#### The problem
Output range, inclusive: from the line containing "set (c' := ProcWakeup" to the line containing "- intros q Hne. rewrite Eb, Ec, upd_other, G6". Restate those lines from the data below word for word and only those.

§

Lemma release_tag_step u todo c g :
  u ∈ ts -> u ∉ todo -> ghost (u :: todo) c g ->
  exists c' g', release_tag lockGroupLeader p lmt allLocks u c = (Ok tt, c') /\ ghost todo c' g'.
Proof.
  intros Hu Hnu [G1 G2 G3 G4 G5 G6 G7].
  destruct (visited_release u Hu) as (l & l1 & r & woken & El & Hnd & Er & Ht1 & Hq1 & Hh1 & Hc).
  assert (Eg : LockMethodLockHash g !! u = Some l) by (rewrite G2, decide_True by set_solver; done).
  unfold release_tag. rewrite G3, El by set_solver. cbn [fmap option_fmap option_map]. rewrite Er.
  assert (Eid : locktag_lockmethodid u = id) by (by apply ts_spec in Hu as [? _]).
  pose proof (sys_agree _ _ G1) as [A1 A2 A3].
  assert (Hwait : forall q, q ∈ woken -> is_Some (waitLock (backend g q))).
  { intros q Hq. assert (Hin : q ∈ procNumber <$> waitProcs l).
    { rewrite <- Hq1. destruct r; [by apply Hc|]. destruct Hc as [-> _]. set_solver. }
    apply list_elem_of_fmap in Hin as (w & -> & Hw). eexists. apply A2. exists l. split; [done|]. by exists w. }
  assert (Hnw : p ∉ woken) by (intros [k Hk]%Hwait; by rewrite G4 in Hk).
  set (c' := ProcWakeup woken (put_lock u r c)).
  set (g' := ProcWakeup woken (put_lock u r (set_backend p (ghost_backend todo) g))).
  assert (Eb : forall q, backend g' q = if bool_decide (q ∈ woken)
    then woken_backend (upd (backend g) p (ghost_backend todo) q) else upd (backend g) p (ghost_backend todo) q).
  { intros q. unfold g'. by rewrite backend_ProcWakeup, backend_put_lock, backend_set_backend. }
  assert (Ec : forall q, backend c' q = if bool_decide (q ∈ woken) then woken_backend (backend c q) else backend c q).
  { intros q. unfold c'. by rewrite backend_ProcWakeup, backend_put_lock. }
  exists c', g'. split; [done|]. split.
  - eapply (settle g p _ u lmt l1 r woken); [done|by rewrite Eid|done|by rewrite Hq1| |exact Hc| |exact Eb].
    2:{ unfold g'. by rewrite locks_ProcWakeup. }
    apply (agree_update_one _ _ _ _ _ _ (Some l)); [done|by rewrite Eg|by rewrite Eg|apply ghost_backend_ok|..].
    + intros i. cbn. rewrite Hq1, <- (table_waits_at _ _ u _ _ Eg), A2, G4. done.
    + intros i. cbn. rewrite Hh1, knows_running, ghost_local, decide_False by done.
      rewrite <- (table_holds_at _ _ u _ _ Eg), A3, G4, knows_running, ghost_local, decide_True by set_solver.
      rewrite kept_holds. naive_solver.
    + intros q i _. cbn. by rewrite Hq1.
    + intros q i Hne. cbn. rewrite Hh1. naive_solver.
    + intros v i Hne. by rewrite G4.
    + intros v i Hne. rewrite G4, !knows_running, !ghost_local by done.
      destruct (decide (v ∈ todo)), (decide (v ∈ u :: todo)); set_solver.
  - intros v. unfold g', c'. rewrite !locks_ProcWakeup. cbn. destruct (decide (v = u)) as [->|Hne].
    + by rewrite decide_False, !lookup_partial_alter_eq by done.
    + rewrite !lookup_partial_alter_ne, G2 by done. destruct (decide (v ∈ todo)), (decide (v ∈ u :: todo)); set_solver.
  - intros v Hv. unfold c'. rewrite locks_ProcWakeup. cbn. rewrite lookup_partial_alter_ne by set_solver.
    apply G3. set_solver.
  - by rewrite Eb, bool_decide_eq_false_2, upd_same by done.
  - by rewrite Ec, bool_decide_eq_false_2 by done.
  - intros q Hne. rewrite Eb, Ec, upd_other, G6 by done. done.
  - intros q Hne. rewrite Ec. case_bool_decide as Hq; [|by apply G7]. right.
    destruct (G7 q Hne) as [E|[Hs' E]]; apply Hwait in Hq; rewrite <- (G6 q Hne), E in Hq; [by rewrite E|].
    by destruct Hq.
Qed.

§

#### Task answer
  set (c' := ProcWakeup woken (put_lock u r c)).
  set (g' := ProcWakeup woken (put_lock u r (set_backend p (ghost_backend todo) g))).
  assert (Eb : forall q, backend g' q = if bool_decide (q ∈ woken)
    then woken_backend (upd (backend g) p (ghost_backend todo) q) else upd (backend g) p (ghost_backend todo) q).
  { intros q. unfold g'. by rewrite backend_ProcWakeup, backend_put_lock, backend_set_backend. }
  assert (Ec : forall q, backend c' q = if bool_decide (q ∈ woken) then woken_backend (backend c q) else backend c q).
  { intros q. unfold c'. by rewrite backend_ProcWakeup, backend_put_lock. }
  exists c', g'. split; [done|]. split.
  - eapply (settle g p _ u lmt l1 r woken); [done|by rewrite Eid|done|by rewrite Hq1| |exact Hc| |exact Eb].
    2:{ unfold g'. by rewrite locks_ProcWakeup. }
    apply (agree_update_one _ _ _ _ _ _ (Some l)); [done|by rewrite Eg|by rewrite Eg|apply ghost_backend_ok|..].
    + intros i. cbn. rewrite Hq1, <- (table_waits_at _ _ u _ _ Eg), A2, G4. done.
    + intros i. cbn. rewrite Hh1, knows_running, ghost_local, decide_False by done.
      rewrite <- (table_holds_at _ _ u _ _ Eg), A3, G4, knows_running, ghost_local, decide_True by set_solver.
      rewrite kept_holds. naive_solver.
    + intros q i _. cbn. by rewrite Hq1.
    + intros q i Hne. cbn. rewrite Hh1. naive_solver.
    + intros v i Hne. by rewrite G4.
    + intros v i Hne. rewrite G4, !knows_running, !ghost_local by done.
      destruct (decide (v ∈ todo)), (decide (v ∈ u :: todo)); set_solver.
  - intros v. unfold g', c'. rewrite !locks_ProcWakeup. cbn. destruct (decide (v = u)) as [->|Hne].
    + by rewrite decide_False, !lookup_partial_alter_eq by done.
    + rewrite !lookup_partial_alter_ne, G2 by done. destruct (decide (v ∈ todo)), (decide (v ∈ u :: todo)); set_solver.
  - intros v Hv. unfold c'. rewrite locks_ProcWakeup. cbn. rewrite lookup_partial_alter_ne by set_solver.
    apply G3. set_solver.
  - by rewrite Eb, bool_decide_eq_false_2, upd_same by done.
  - by rewrite Ec, bool_decide_eq_false_2 by done.
  - intros q Hne. rewrite Eb, Ec, upd_other, G6 by done. done.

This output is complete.